THE 68th ROMANIAN MATHEMATICAL OLYMPIAD

a) If $a_1<a_2<\cdots <a_n$ are consecutive positive integers, then we have $$\left(1+\frac{1}{a_1}\right)\left(1+\frac{1}{a_2}\right)\dots \left(1+\frac{1}{a_n}\right)=\frac{a_n+1}{a_1}.$$ Choosing $a_k=an+k-1,\forall k=\overline{1,n}$, we get $$\left(1+\frac{1}{a_1}\right)\left(1+\frac{1}{a_2}\right)\dots \left(1+\frac{1}{a_n}\right)=\frac{an+n}{an}=1+\frac{1}{a}.$$

b) We prove by induction on $n\in {\mathbb{N}}^{\ast }$, the following property: $P(n)$: "For any rational number $q>1$, we can choose only finitely many possible $n$ positive integers $a_1\le a_2\le \cdots \le a_n$ such that ${\prod }_{k=1}^n\left(1+\frac{1}{a_k}\right)=q$." It is easy to see that $P(1)$ is true. Suppose now that $P(n)$ is true for a positive integer $n$. Let $q\in \mathbb{Q}$, $q>1$. From the previous point, we know that there exist $n+1$ positive integers $a_1\le a_2\le \cdots \le a_{n+1}$ such that ${\prod }_{k=1}^{n+1}\left(1+\frac{1}{a_k}\right)=q$. Using the inequalities $1+\frac{1}{a_1}<q\le {\left(1+\frac{1}{a_1}\right)}^{n+1}$, we get that $a_1\in A$, where $A=\left(\frac{1}{q-1},\frac{1}{\sqrt[n]{q-1}}\right]\cap {\mathbb{N}}^{\ast }$ is a finite set.

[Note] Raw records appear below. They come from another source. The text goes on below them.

(* ===== verification/Exec.v ===== *)
(** * Replacing the image of a process

    kernel/fs/elf_loader.c: [elf_exec_process], the body of the exec system
    call and of the creation of the first user processes.  It ends the other
    threads of the process, builds the new image (ExecImage.v) and, when that
    succeeded, switches to it: the kernel stack is copied to the new address
    space, the trap frame in the copy is rewritten so that the return from the
    system call enters the new program, and the old address space is
    destroyed.

    The state is that of the scheduler and of the memory system side by side.
    [install_ttbr0] writes a register that the model does not have. *)

From S2P Require Import Prelude Errors Bytes KString Services PageAlloc PageTable Cow Fork Destroy AddressSpace VmRegion DemandPaging ExecStack ExecImage.
From S2P Require Import Programs Tasks Sched Threads Signals.

Record exec_state (F : Type) := mkExec { ex_k : kstate; ex_vm : vm_state F }.
Arguments mkExec {F} _ _.
Arguments ex_k {F} _.
Arguments ex_vm {F} _.

Definition set_ex_k {F} (k : kstate) (s : exec_state F) : exec_state F := mkExec k (ex_vm s).
Definition set_ex_vm {F} (v : vm_state F) (s : exec_state F) : exec_state F := mkExec (ex_k s) v.

(** ** The threads of the process *)

(** The calling thread if it belongs to the process [p], else its first thread. *)
Definition exec_thread_of (p : Z) : KP (option Z) :=
  c ← current;
  mine ← (match c with
          | None => mret false
          | Some t => x ← atomic (get_tcb t); mret (t_pcb x =? p)
          end);
  if (mine : bool) then mret c else
  y ← atomic (get_pcb p);
  match p_tids y with
  | [] => mret None
  | tid :: _ => atomic (thread_get_by_tid tid)
  end.

Definition kill_others (deliver : KP unit) (n : nat) (p exec_thread : Z) : KP unit :=
  loop n (fun i =>
    y ← atomic (get_pcb p);
    match p_tids y !! i with
    | None => mret (inr tt)
    | Some tid =>
        t ← atomic (thread_get_by_tid tid);
        match t with
        | None => mret (inl (S i))
        | Some t =>
            if t =? exec_thread then mret (inl (S i)) else
            x ← atomic (get_tcb t);
            _ ← thread_detach (t_tid x);
            _ ← terminate_thread deliver t;
            mret (inl (S i))
        end
    end) 0%nat.

Definition reset_exec_signal_dispositions (p : Z) : KM unit :=
  upd_pcb p (fun y => set_p_sigactions (imap (fun signum a =>
    if negb (Z.of_nat signum =? SIGKILL) && negb (Z.of_nat signum =? SIGSTOP) && bool_decide (sa_handler a = SIG_IGN)
    then a else mkSigaction SIG_DFL 0 0) (p_sigactions y)) y).

(** kernel/scheduler/process.c; [p_name] holds the bytes before the NUL. *)
Fixpoint name_prefix (n : nat) (name : list Z) : list Z :=
  match n, name with
  | S n, c :: name => if c =? 0 then [] else c :: name_prefix n name
  | _, _ => []
  end.

Definition process_copy_name (p : Z) (name : list Z) : KM unit :=
  let name := if char_at name 0 =? 0 then [63] else name in
  upd_pcb p (set_p_name (name_prefix 31 name)).

Definition set_process_name_for_pid (pid : Z) (name : list Z) : KM Z :=
  pcb ← get_pcb_by_pid pid;
  match pcb with
  | None => mret SYS_ESRCH
  | Some p => _ ← process_copy_name p name; mret 0
  end.

(** ** Switching to the image *)

(** [copy_bytes(dst, src, PAGE_SIZE)] *)
Definition copy_page (dst src : Z) : M unit :=
  for_st (Z.to_nat PAGE_SIZE) 0 (fun i => b ← fetch (fun s => mem_byte (mem s) (src + i)); wr_byte (dst + i) b).

(** Stores to the 64-bit fields of the structure at [base]: field number and
    value. *)
Fixpoint write_words (base : Z) (ws : list (Z * Z)) : M unit :=
  match ws with
  | [] => mret tt
  | (i, v) :: ws => _ ← wr (base + 8 * i) v; write_words base ws
  end.

(** [struct trap_frame]: [regs[0]] to [regs[30]], [sp], [elr], [spsr], [esr],
    [far], [type] and [intid]. *)
Definition FRAME_SP : Z := 31.
Definition FRAME_ELR : Z := 32.
Definition FRAME_ESR : Z := 34.
Definition FRAME_FAR : Z := 35.
Definition FRAME_TYPE : Z := 36.
Definition FRAME_INTID : Z := 37.
Definition FRAME_WORDS : Z := 38.

Definition frame_stores (im : image) : list (Z * Z) :=
  [(FRAME_ELR, im_entry_pc im); (FRAME_SP, im_user_sp im); (FRAME_ESR, 0); (FRAME_FAR, 0); (FRAME_TYPE, 0); (FRAME_INTID, 0)]
  ++ map (fun i => (i, 0)) (seqZ 0 31)
  ++ [(0, Z.of_nat (im_argc im)); (1, im_user_argv im)].

Section exec.
Variable page_pool_start : Z.
Context {F : Type} `{ExecFiles F}.

Abbreviation XM := (stM (exec_state F)).

Definition in_k {A} (m : KM A) : XM A := lift ex_k set_ex_k m.
Definition in_vm {A} (m : stM (vm_state F) A) : XM A := lift ex_vm set_ex_vm m.

(** The loop that copies the kernel stack; [false] when a page is missing. *)
Fixpoint copy_kernel_stack (n : nat) (old_table new_table va : Z) : stM (vm_state F) bool :=
  match n with
  | O => mret true
  | S n =>
      old_page ← in_pt (pt_get_mapped_page old_table va);
      new_page ← in_pt (pt_get_mapped_page new_table va);
      if (old_page =? 0) || (new_page =? 0) then mret false else
      _ ← in_pt (copy_page new_page old_page);
      copy_kernel_stack n old_table new_table (va + PAGE_SIZE)
  end.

For a fixed number $a_1\in A$, let $q_1=\frac{q}{1+1/a_1}$. It is clear that $q_1\in \mathbb{Q}$, $q_1>1$. Using the induction hypothesis, we can choose only finitely many possible $n$ positive integers $a_2\le \cdots \le a_{n+1}$, such that ${\prod }_{k=2}^{n+1}\left(1+\frac{1}{a_k}\right)=q_1$. We deduce from here that we can choose only finitely many possible $n+1$ positive integers $a_1\le a_2\le \cdots \le a_{n+1}$, such that ${\prod }_{k=1}^{n+1}\left(1+\frac{1}{a_k}\right)=q$, that is $P(n+1)$ is also true.